# [LeetCode] Top Interview 150 Problems Solving # 121 Best Time to Buy and Sell Stock

# **Understanding the Problem**

It is to find the best time to sell the stock with the max profit. A given list indicates the stock prices. Each element is a stock price in time series. For instance, if `prices = [7,1,5,3,6,4]`, the best time to buy the stock is when the price is `1` and the best time to sell it is when the price is `6`, so the profit will be `5`, which is a returned number.

# **Approach**

My idea was to loop it twice with `for` to find the best profit.

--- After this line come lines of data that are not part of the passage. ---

#[global] Arguments get32 : simpl never.
#[global] Arguments put32 : simpl never.

Lemma length_put32 off v b : (off + 4 <= length b)%nat → length (put32 off v b) = length b.
Proof. intros. unfold put32. by rewrite length_bsplice by (by rewrite length_le_put). Qed.

Lemma get_put32 off v b : (off + 4 <= length b)%nat → get32 off (put32 off v b) = u32 v.
Proof.
  intros. unfold get32, put32. rewrite <-(length_le_put 4 v) at 1.
  rewrite bslice_bsplice_eq by (by rewrite length_le_put). apply le_get_put.
Qed.

Lemma get_put32_ne off off' v b :
  (off + 4 <= length b)%nat → (off' + 4 <= off ∨ off + 4 <= off')%nat →
  get32 off' (put32 off v b) = get32 off' b.
Proof. intros. unfold get32, put32. f_equal. apply bslice_bsplice_ne; by rewrite length_le_put. Qed.

Lemma alter_to_insert {A} (f : A → A) i (l : list A) x :
  l !! i = Some x → alter f i l = <[i := f x]> l.
Proof.
  intros Hx. apply list_eq. intros j. destruct (decide (i = j)) as [<-|Hne].
  - rewrite list_lookup_alter_eq, Hx. simpl.
    symmetry. apply list_lookup_insert_eq. by eapply lookup_lt_Some.
  - by rewrite list_lookup_alter_ne, list_lookup_insert_ne by done.
Qed.

Lemma alter_insert_eq {A} (f : A → A) i (l : list A) x :
  (i < length l)%nat → alter f i (<[i := x]> l) = <[i := f x]> l.
Proof.
  intros. rewrite (alter_to_insert _ _ _ x) by (by apply list_lookup_insert_eq).
  apply list_insert_insert_eq.
Qed.

Create HintDb xv6 discriminated.
#[export] Hint Resolve u8_range u16_range u32_range i32_range bytes_le_put
  Forall_bslice Forall_bsplice : xv6.

(** An update that a projection does not see. *)
Lemma fmap_alter_same {A B} (g : A → B) (f : A → A) i (l : list A) :
  (∀ x, g (f x) = g x) → g <$> alter f i l = g <$> l.
Proof.
  intros Hf. apply list_eq. intros j. rewrite !list_lookup_fmap.
  destruct (decide (i = j)) as [->|Hne].
  - rewrite list_lookup_alter_eq. destruct (l !! j); cbn; [by rewrite Hf|done].
  - by rewrite list_lookup_alter_ne.
Qed.

(** ** The kernel monad

    A C function that reads and writes the kernel's globals is a state
    transformer with an outcome:
    - [Ok a s]: it returned [a] in state [s];
    - [Panic msg]: it called [panic(msg)], which never returns;
    - [Sleeps s]: the running process gave up the CPU in [sleep()], with the
      globals in state [s] (its [proc->chan] says what it waits for);
    - [Fault]: a null pointer or an index outside its array was used;
    - [Spin]: it loops forever (a busy-wait on a condition nothing can change,
      or a loop whose fuel ran out). *)
Inductive res (S A : Type) : Type :=
| Ok (a : A) (s : S)
| Panic (msg : string)
| Sleeps (s : S)
| Fault
| Spin.
Arguments Ok {S A} a s.
Arguments Panic {S A} msg.
Arguments Sleeps {S A} s.
Arguments Fault {S A}.
Arguments Spin {S A}.

Definition M (S A : Type) : Type := S → res S A.

#[global] Instance M_ret S : MRet (M S) := λ A a s, Ok a s.
#[global] Instance M_bind S : MBind (M S) := λ A B f m s,
  match m s with
  | Ok a s' => f a s'
  | Panic msg => Panic msg
  | Sleeps s' => Sleeps s'
  | Fault => Fault
  | Spin => Spin
  end.

Definition get {S} : M S S := λ s, Ok s s.
Definition gets {S A} (f : S → A) : M S A := λ s, Ok (f s) s.
Definition modify {S} (f : S → S) : M S unit := λ s, Ok tt (f s).
Definition panic {S A} (msg : string) : M S A := λ _, Panic msg.
Definition fault {S A} : M S A := λ _, Fault.
Definition spin {S A} : M S A := λ _, Spin.

(** [need o] is the use of a pointer or array element: a missing one faults. *)
Definition need {S A} (o : option A) : M S A :=
  λ s, match o with Some a => Ok a s | None => Fault end.

Definition when {S} (c : bool) (m : M S unit) : M S unit := if c then m else mret tt.

(** [for_each l body] is a counted loop without early exit. *)
Fixpoint for_each {S X} (l : list X) (body : X → M S unit) : M S unit :=
  match l with
  | [] => mret tt
  | x :: l => body x ;; for_each l body
  end.

(** *** Weakest preconditions

    [wp m E Q s]: run in [s], [m] either returns a result satisfying [Q], or
    panics with a message allowed by [E]; it never faults, never loops and
    never sleeps. *)
Definition wp {S A} (m : M S A) (E : string → Prop) (Q : A → S → Prop) (s : S) : Prop :=
  match m s with
  | Ok a s' => Q a s'
  | Panic msg => E msg
  | Sleeps _ | Fault | Spin => False
  end.

(** No panic at all. *)
Definition no_panic (msg : string) : Prop := False.

(** The result of a run that returns, for concrete runs. *)
Definition ok_val {S A} (r : res S A) : option A := match r with Ok a _ => Some a | _ => None end.
Lemma ok_val_run {S A} (m : M S A) s a : ok_val (m s) = Some a → ∃ s', m s = Ok a s'.
Proof. destruct (m s) as [x s'| | | |]; try done. intros [= ->]. by exists s'. Qed.

Section wp_rules.
Context {S : Type}.
Implicit Types (E : string → Prop) (s : S).

Lemma wp_ret {A} (a : A) E (Q : A → S → Prop) s : Q a s → wp (mret a) E Q s.
Proof. done. Qed.

Lemma wp_bind {A B} (m : M S A) (f : A → M S B) E (Q : B → S → Prop) s :
  wp m E (λ a, wp (f a) E Q) s → wp (m ≫= f) E Q s.
Proof. unfold wp, mbind, M_bind. by destruct (m s). Qed.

But I faced the *time limit* error and could not pass with *O(n²)*. I had to make it to *O(n)*.

# **Solution**

Well, my goal was to find the min number and the max difference to find the best profit. So first initialize `min_num` with `float(“inf”)`. The code will start the loop one by one of the prices.

If the element `p` is lower than `min_num`, set `p` to `min_num` for subtraction comparison. if `p - min_num` is greater than `max_diff`, which means the profit is greater, set `max_diff` with `p - min_num`.

```python
class Solution:
    def maxProfit(self, prices: List[int]) -> int:
        min_num = float("inf")
        max_diff = 0

        for p in prices:
            if p < min_num:
                min_num = p
            elif p - min_num > max_diff:
                max_diff = p - min_num
        return max_diff
```

# **Reflection**

The code was simple but it took some time for me to solve the problem. I was busy visiting my parents and I was looking for other jobs to move to, which means I could not focus on the problem solving algorithm. Anyways, time efficiency this time again.